* **TASK TO CARRY OUT**:
Could you please find each line in the records that contains the word "Definition" and copy it?

___ PROVIDED MATERIAL

(* ===== verification/RouteSchedule.v ===== *)
(** * Pre-planned route rotation ([internal/mcp_faults/rotation_schedule.go])

    A route prefix is a function of an instance nonce and an epoch; epochs
    follow each other every [Period] from [Origin]. Epoch arithmetic is on
    [int64] and wraps as in Go. *)

From Stdlib Require Import ZArith NArith Lia Ascii.
From stdpp Require Import base tactics strings.
From stdpp Require Import list.
From S2P Require Import Prelude Digest.

Open Scope Z_scope.

(** ** Data *)

Record RouteSchedule := mkSchedule {
  Nonce : string;
  Base : Z;
  Origin : Time;
  Period : Duration;
}.

Definition RetiredEpochWindow : Z := 8.

Record RetiredRoute := mkRetired {
  ret_Epoch : Z;
  ret_Prefix : string;
  RetiredAt : Time;
}.

(** ** Operations *)

Definition NewRouteSchedule (nonce : string) (origin : Time) (period : Duration) : RouteSchedule :=
  mkSchedule nonce 0 origin period.

Definition Schedule_Valid (s : RouteSchedule) : bool :=
  (0 <? Z.of_nat (String.length (Nonce s))) && (Period s >? 0).

Definition EpochAt (s : RouteSchedule) (now : Time) : Z :=
  if negb (Schedule_Valid s) || Before now (Origin s) then Base s
  else wrap_i64 (Base s + Z.quot (TimeSub now (Origin s)) (Period s)).

Definition EpochEnd (s : RouteSchedule) (epoch : Z) : Time :=
  if negb (Schedule_Valid s) then Origin s
  else TimeAdd (Origin s) (wrap_i64 (wrap_i64 (epoch - Base s + 1) * Period s)).

Definition PrefixAt (s : RouteSchedule) (epoch : Z) : string :=
  if bool_decide (Nonce s = "") then ""
  else
    let counter := big_endian 8 (Z.to_N (wrap_u64 epoch)) in
    let sum := hmac_bytes (bytes_of_string (Nonce s)) counter in
    "honeypot_" +:+ hex (take 4 sum) +:+ "_".

(** ** Facts *)

(** The schedule never leaves the range of [int64] between its origin and
    epoch [e]. *)
Definition in_schedule_range (s : RouteSchedule) (e : Z) : Prop :=
  in_i64 (Base s) ∧ Base s ≤ e ∧ in_i64 (e - Base s + 1) ∧
  (e - Base s + 1) * Period s < two63.

Lemma Schedule_Valid_period s : Schedule_Valid s = true → 0 < Period s.
Proof. unfold Schedule_Valid. intros H. go_bools. by apply Z.gtb_lt. Qed.

Lemma EpochEnd_exact s e :
  Schedule_Valid s = true → in_schedule_range s e →
  EpochEnd s e = Origin s + (e - Base s + 1) * Period s.
Proof.
  intros Hv (Hb & He & Hw & Hr). unfold EpochEnd. rewrite Hv. cbn. unfold TimeAdd.
  pose proof (Schedule_Valid_period s Hv) as Hp.
  rewrite (wrap_i64_id (e - Base s + 1)) by done. rewrite wrap_i64_id; [done|].
  unfold in_i64, two63 in *. nia.
Qed.

Lemma hmac_bytes_length key msg : length (hmac_bytes key msg) = 32%nat.
Proof.
  Transparent hmac_bytes sha256_bytes. unfold hmac_bytes. cbv zeta.
  assert (∀ m, length (sha256_bytes m) = 32%nat) as H; [|apply H].
  intros m. unfold sha256_bytes. cbv zeta.
  set (blocks := chunks 64 _ _). clearbody blocks.
  assert (∀ h, length h = 8%nat → length (fold_left sha_block blocks h) = 8%nat) as Hl.
  { induction blocks as [|b bs IH]; intros h Hh; [done|]. cbn [fold_left]. apply IH.
    assert (∀ st kw, length st = 8%nat → length (sha_round st kw) = 8%nat) as Hr.
    { intros st kw Hst. do 8 (destruct st as [|? st]; [done|]). by destruct st. }
    assert (∀ kws st, length st = 8%nat → length (fold_left sha_round kws st) = 8%nat) as Hrs.
    { induction kws as [|kw kws IHk]; intros st Hst; [done|]. by apply IHk, Hr. }
    unfold sha_block. cbv zeta. rewrite length_map, length_combine, Hrs, Hh by done. done. }
  specialize (Hl sha_init eq_refl).
  destruct (fold_left sha_block blocks sha_init) as
    [|? [|? [|? [|? [|? [|? [|? [|? [|? ?]]]]]]]]]; try done.
Qed.
#[global] Opaque hmac_bytes sha256_bytes.

Lemma hex_length l : String.length (hex l) = (2 * length l)%nat.
Proof. induction l as [|b l IH]; cbn; [done|]. rewrite IH. lia. Qed.

(** A derived prefix always has the width of the drawn prefix it replaces. *)
Lemma PrefixAt_length s e : Nonce s ≠ "" → String.length (PrefixAt s e) = 18%nat.
Proof.
  intros Hn. unfold PrefixAt. rewrite bool_decide_eq_false_2 by done.
  rewrite !slength_app, hex_length, length_take, hmac_bytes_length. done.
Qed.

Lemma PrefixAt_nonempty s e : Nonce s ≠ "" → PrefixAt s e ≠ "".
Proof. intros Hn He. pose proof (PrefixAt_length s e Hn) as H. by rewrite He in H. Qed.

Lemma PrefixAt_contains_underscore s e t :
  Nonce s ≠ "" → Contains (PrefixAt s e +:+ t) "_" = true.
Proof.
  intros Hn. apply Contains_spec. unfold PrefixAt. rewrite bool_decide_eq_false_2 by done.
  exists "honeypot", (hex (take 4 (hmac_bytes (bytes_of_string (Nonce s))
    (big_endian 8 (Z.to_N (wrap_u64 e))))) +:+ "_" +:+ t).
  set (h := hex _). clearbody h.
  by rewrite !sapp_assoc.
Qed.

(** Strings of one length that begin the same call are the same string. *)
Lemma HasPrefix_same_length p q t :
  String.length p = String.length q → HasPrefix (p +:+ t) q = true → p = q.
Proof.
  intros Hl [u Hu]%HasPrefix_spec. revert q u Hl Hu.
  induction p as [|c p IH]; intros [|d q] u Hl Hu; try done.
  change (String c (p +:+ t) = String d (q +:+ u)) in Hu. injection Hu as -> Hu.
  f_equal. eapply IH; [|exact Hu]. by injection Hl.
Qed.

(** ** Properties *)

(** The clock and the boundaries agree. On a valid schedule, as long as the
    arithmetic stays inside [int64], the epoch current at [now] is at most [e]
    exactly when [now] is before the end of [e]; so epoch [e] is current exactly
    between the end of its predecessor and its own end. *)
Theorem EpochAt_EpochEnd (s : RouteSchedule) (e : Z) (now : Time) :
  Schedule_Valid s = true → in_schedule_range s e →
  in_i64 (now - Origin s) → in_i64 (Base s + (now - Origin s)) →
  (EpochAt s now ≤ e ↔ now < EpochEnd s e).
Proof.
  intros Hv Hr Hn Hn2. rewrite EpochEnd_exact by done.
  destruct Hr as (Hb & He & Hw & Hr). pose proof (Schedule_Valid_period s Hv) as Hp.
  unfold EpochAt. rewrite Hv. cbn. unfold Before.
  destruct (Z.ltb_spec now (Origin s)) as [Hlt|Hge].
  { split; [nia|]. lia. }
  rewrite TimeSub_exact by done. set (d := now - Origin s) in *.
  assert (0 ≤ d) by (subst d; lia).
  rewrite Z.quot_div_nonneg by lia.
  assert (0 ≤ d / Period s ≤ d) as Hq.
  { split; [by apply Z.div_pos|]. apply Z.div_le_upper_bound; nia. }
  rewrite wrap_i64_id by (unfold in_i64 in *; lia).
  pose proof (Z.div_mod d (Period s)) as Hdm.
  pose proof (Z.mod_pos_bound d (Period s) Hp) as Hm.
  split; intros H1.
  - subst d. nia.
  - enough (d / Period s < e - Base s + 1) by lia.
    apply Z.div_lt_upper_bound; [done|]. subst d. nia.
Qed.

Lemma EpochAt_EpochEnd_witness :
  let s := NewRouteSchedule "k" 100 5 in
  Schedule_Valid s = true ∧ in_schedule_range s 2 ∧ (EpochAt s 113 ≤ 2 ↔ 113 < EpochEnd s 2).
Proof.
  assert (Schedule_Valid (NewRouteSchedule "k" 100 5) = true) as Hv by reflexivity.
  assert (in_schedule_range (NewRouteSchedule "k" 100 5) 2) as Hr.
  { unfold in_schedule_range, in_i64, two63. cbn. lia. }
  split; [exact Hv|]. split; [exact Hr|].
  apply (EpochAt_EpochEnd _ 2 113 Hv Hr); unfold in_i64, two63; cbn; lia.
Defined.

______

* **FINISHED EXERCISE**:
Definition RetiredEpochWindow : Z := 8.
Definition NewRouteSchedule (nonce : string) (origin : Time) (period : Duration) : RouteSchedule :=
Definition Schedule_Valid (s : RouteSchedule) : bool :=
Definition EpochAt (s : RouteSchedule) (now : Time) : Z :=
Definition EpochEnd (s : RouteSchedule) (epoch : Z) : Time :=
Definition PrefixAt (s : RouteSchedule) (epoch : Z) : string :=
Definition in_schedule_range (s : RouteSchedule) (e : Z) : Prop :=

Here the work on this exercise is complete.